The oldest flyable aircraft in the world as of 2011, a Humber-built Bleriot XI from 1909 owned by the Shuttleworth Collection in the UK, still uses the very early form registration G-AANG.

===Microlights===
From 1981 until 1998 most microlights were registered in the G-MBAA/MZZZ sequence but that system was officially discontinued and microlights have since been registered with any unused suffix.

===Gliders===
In 1937 the sequence G-GAAA to G-GAAE was used for five gliders to operate in an international competition in Germany.

To comply with the regulations of the European Aviation Safety Agency, all gliders have had to be registered and marked externally in the G-xxxx sequence since 2008, except for a small group of specified vintage types known by the name of the EASA document, Annex 2.

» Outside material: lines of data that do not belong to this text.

(** A [dict] with string keys, in insertion order. *)
Abbreviation dict := (list (string * json)).

(** The exceptions that travel through [fetch] and [record_source]. *)
Inductive exn : Type :=
| FileNotFoundError (msg : string)
| JSONDecodeError
| RuntimeError (msg : string)
| HTTPStatusError (status : Z)
| TransportError (what : string)
| AttributeError (msg : string).

(** A call returns a value or raises. *)
Inductive outcome (A : Type) : Type :=
| Returned (a : A)
| Raised (e : exn).
Arguments Returned {A} a.
Arguments Raised {A} e.

(** What is handed to the logger [log]. *)
Inductive log_event : Type :=
| http_cache_hit (provider key : string) (mode : option string)
| http_call (provider : string) (status ms : Z) (url : string)
| http_retry (provider : string) (attempt : Z) (err : exn)
| source_recorded (url claim : string).

Inductive log_line : Type :=
| Info (ev : log_event)
| Warning (ev : log_event).

(** The arguments of [c.request], with the client's timeout. *)
Record request : Type := mk_request {
  rq_method : string;
  rq_url : string;
  rq_params : option dict;
  rq_json : option dict;
  rq_headers : option dict;
  rq_timeout : Q
}.

(** What the code reads of a response; [elapsed_ms] is the clock
    difference [int((time.time() - t0) * 1000)]. *)
Record response : Type := mk_response {
  status_code : Z;
  content_type : option string;
  text : string;
  elapsed_ms : Z
}.

(** The client either raises (time-out, connection error) or hands
    back a response. *)
Inductive reply : Type :=
| Failed (e : exn)
| Response (r : response).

From 1930 to 2008, existing gliders did not need to be registered in the G- sequence but were recorded on a separate register held by the British Gliding Association. (Newly built gliders from 2003 were G- registered immediately.) The BGA register started in numerical sequence with BGA.101. Although gliders were always marked externally by the BGA numbers, these registrations were usually displayed in very small characters. Later the BGA also issued a three-letter code (called a trigraph) in sequence with the BGA number and this started with the lowest numbered glider still extant, BGA231 an Abbott-Baynes Scud II, being "AAA". When the majority of British gliders were registered in 2008, the G- registration often was derived from the trigraph letters preceded by G-C- or G-D-, though there were many personalised registrations issued which did not follow this pattern.

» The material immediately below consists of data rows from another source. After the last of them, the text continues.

(** * Student success dashboard: the scoring heuristic, the bulk-upload
    view and the analytics constants.

    The TypeScript components are embedded shallowly.  A JavaScript number is
    an IEEE 754 binary64 value, so the arithmetic of [handleSubmit] is carried
    out on Rocq's primitive [float]s, whose operations are specified by
    [SpecFloat] (the [Prim2SF] view).  React state is a record, a handler is a
    function from the state to the new state and the effects it emitted. *)

From Stdlib Require Import ZArith Bool List String Ascii DecimalString Lia.
From Stdlib Require Import Floats.
Import ListNotations.

Set Warnings "-inexact-float".

(** ** JavaScript numbers *)

Module Number.

Local Open Scope Z_scope.

Definition number := float.

(** The view of a number as sign, mantissa and exponent. *)
Definition SF (x : number) : spec_float := Prim2SF x.

(** [Math.max] and [Math.min] (ECMA-262, 21.3.2.24 and 21.3.2.25): a NaN
    among the arguments gives NaN; otherwise the arguments are folded from
    -Infinity (+Infinity), with +0 taken to be greater than -0. *)
Definition is_pos_zero (x : number) : bool := is_zero x && negb (get_sign x).
Definition is_neg_zero (x : number) : bool := is_zero x && get_sign x.

Definition max_step (highest x : number) : number :=
  if is_pos_zero x && is_neg_zero highest then zero
  else if (highest <? x)%float then x else highest.

Definition min_step (lowest x : number) : number :=
  if is_neg_zero x && is_pos_zero lowest then neg_zero
  else if (x <? lowest)%float then x else lowest.

Definition Math_max (args : list number) : number :=
  if existsb is_nan args then nan else fold_left max_step args neg_infinity.

Definition Math_min (args : list number) : number :=
  if existsb is_nan args then nan else fold_left min_step args infinity.

(** *** [parseFloat] (ECMA-262, 19.2.4) on ASCII text

    Leading white space is skipped, the longest prefix that is a
    [StrDecimalLiteral] is read, and its mathematical value is rounded to
    the nearest number; there is no such prefix exactly when the result is
    NaN. *)

Definition is_white (c : ascii) : bool :=
  let n := nat_of_ascii c in
  ((9 <=? n) && (n <=? 13) || (n =? 32))%nat.

Definition is_digit (c : ascii) : bool :=
  let n := nat_of_ascii c in ((48 <=? n) && (n <=? 57))%nat.

Definition digit_val (c : ascii) : Z := Z.of_nat (nat_of_ascii c) - 48.

Fixpoint skip_white (s : list ascii) : list ascii :=
  match s with
  | c :: t => if is_white c then skip_white t else s
  | [] => []
  end.

(** The digits at the head of [s]: their value after [acc], their count
    after [n], and the rest of the text. *)
Fixpoint take_digits (acc n : Z) (s : list ascii) : Z * Z * list ascii :=
  match s with
  | c :: t => if is_digit c then take_digits (10 * acc + digit_val c) (n + 1) t
              else (acc, n, s)
  | [] => (acc, n, [])
  end.

Fixpoint starts_with (p s : list ascii) : bool :=
  match p, s with
  | [], _ => true
  | a :: p', b :: s' => Ascii.eqb a b && starts_with p' s'
  | _ :: _, [] => false
  end.

(** [ExponentPart]: an indicator, an optional sign and at least one digit;
    anything else is not part of the literal. *)
Definition exponent_part (s : list ascii) : Z :=
  match s with
  | c :: t =>
      if Ascii.eqb c "e" || Ascii.eqb c "E" then
        let '(neg, t') :=
          match t with
          | d :: u => if Ascii.eqb d "-" then (true, u)
                      else if Ascii.eqb d "+" then (false, u) else (false, t)
          | [] => (false, t)
          end in
        let '(v, n, _) := take_digits 0 0 t' in
        if n =? 0 then 0 else if neg then - v else v
      else 0
  | [] => 0
  end.

(** The number nearest to [m * 10 ^ e10], for [m] positive. *)
Definition round_decimal (neg : bool) (m : positive) (e10 : Z) : spec_float :=
  match e10 with
  | Zneg k => SFdiv prec emax (S754_finite neg m 0)
                (S754_finite false (Pos.pow 10 k) 0)
  | _ => binary_normalize prec emax
           (cond_Zopp neg (Zpos m * 10 ^ e10)) 0 false
  end.

Definition unsigned_literal (neg : bool) (s : list ascii) : spec_float :=
  if starts_with (list_ascii_of_string "Infinity") s then S754_infinity neg
  else
    let '(ip, ni, r1) := take_digits 0 0 s in
    let '(fp, nf, r2) :=
      match r1 with
      | c :: t => if Ascii.eqb c "." then take_digits ip 0 t else (ip, 0, r1)
      | [] => (ip, 0, r1)
      end in
    if ni + nf =? 0 then S754_nan
    else
      match fp with
      | Zpos m => round_decimal neg m (exponent_part r2 - nf)
      | _ => S754_zero neg
      end.

Definition parseFloat (s : string) : number :=
  SF2Prim
    match skip_white (list_ascii_of_string s) with
    | c :: t =>
        if Ascii.eqb c "-" then unsigned_literal true t
        else if Ascii.eqb c "+" then unsigned_literal false t
        else unsigned_literal false (c :: t)
    | [] => S754_nan
    end.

In addition to the registration many gliders still show a large trigraph or competition number on the fin and on the underside of a wing. The 'comp' numbers are also issued by the BGA. These consisted of three-digit numbers at first but later could be any three alpha-numeric characters. The comp number or the trigraph is usually the most visible marking on a British glider.

===Hovercraft===
Air cushion vehicles were allocated registrations with the prefix 'GH-', e.g., GH-2012, the BHC SR.N6 that carried out the first hovercraft expedition up the Amazon, and the Mountbatten-class SR.N4's GH-2006 Princess Margaret and GH-2004 Swift.

===Toy balloons===
From 1982 the sequence G-FYAA to G-FYNA was used for unmanned toy balloons.

===Concorde===
A special sequence was allocated for Concorde aircraft to allow the use of the aircraft on internal services in the United States by the former US-based airline, Braniff International Airways. For example, the former G-BOAC was re-registered as G-N81AC so on arrival at Washington-Dulles, the 'G' could be covered up and the United States registration N-81AC could be used for internal flights.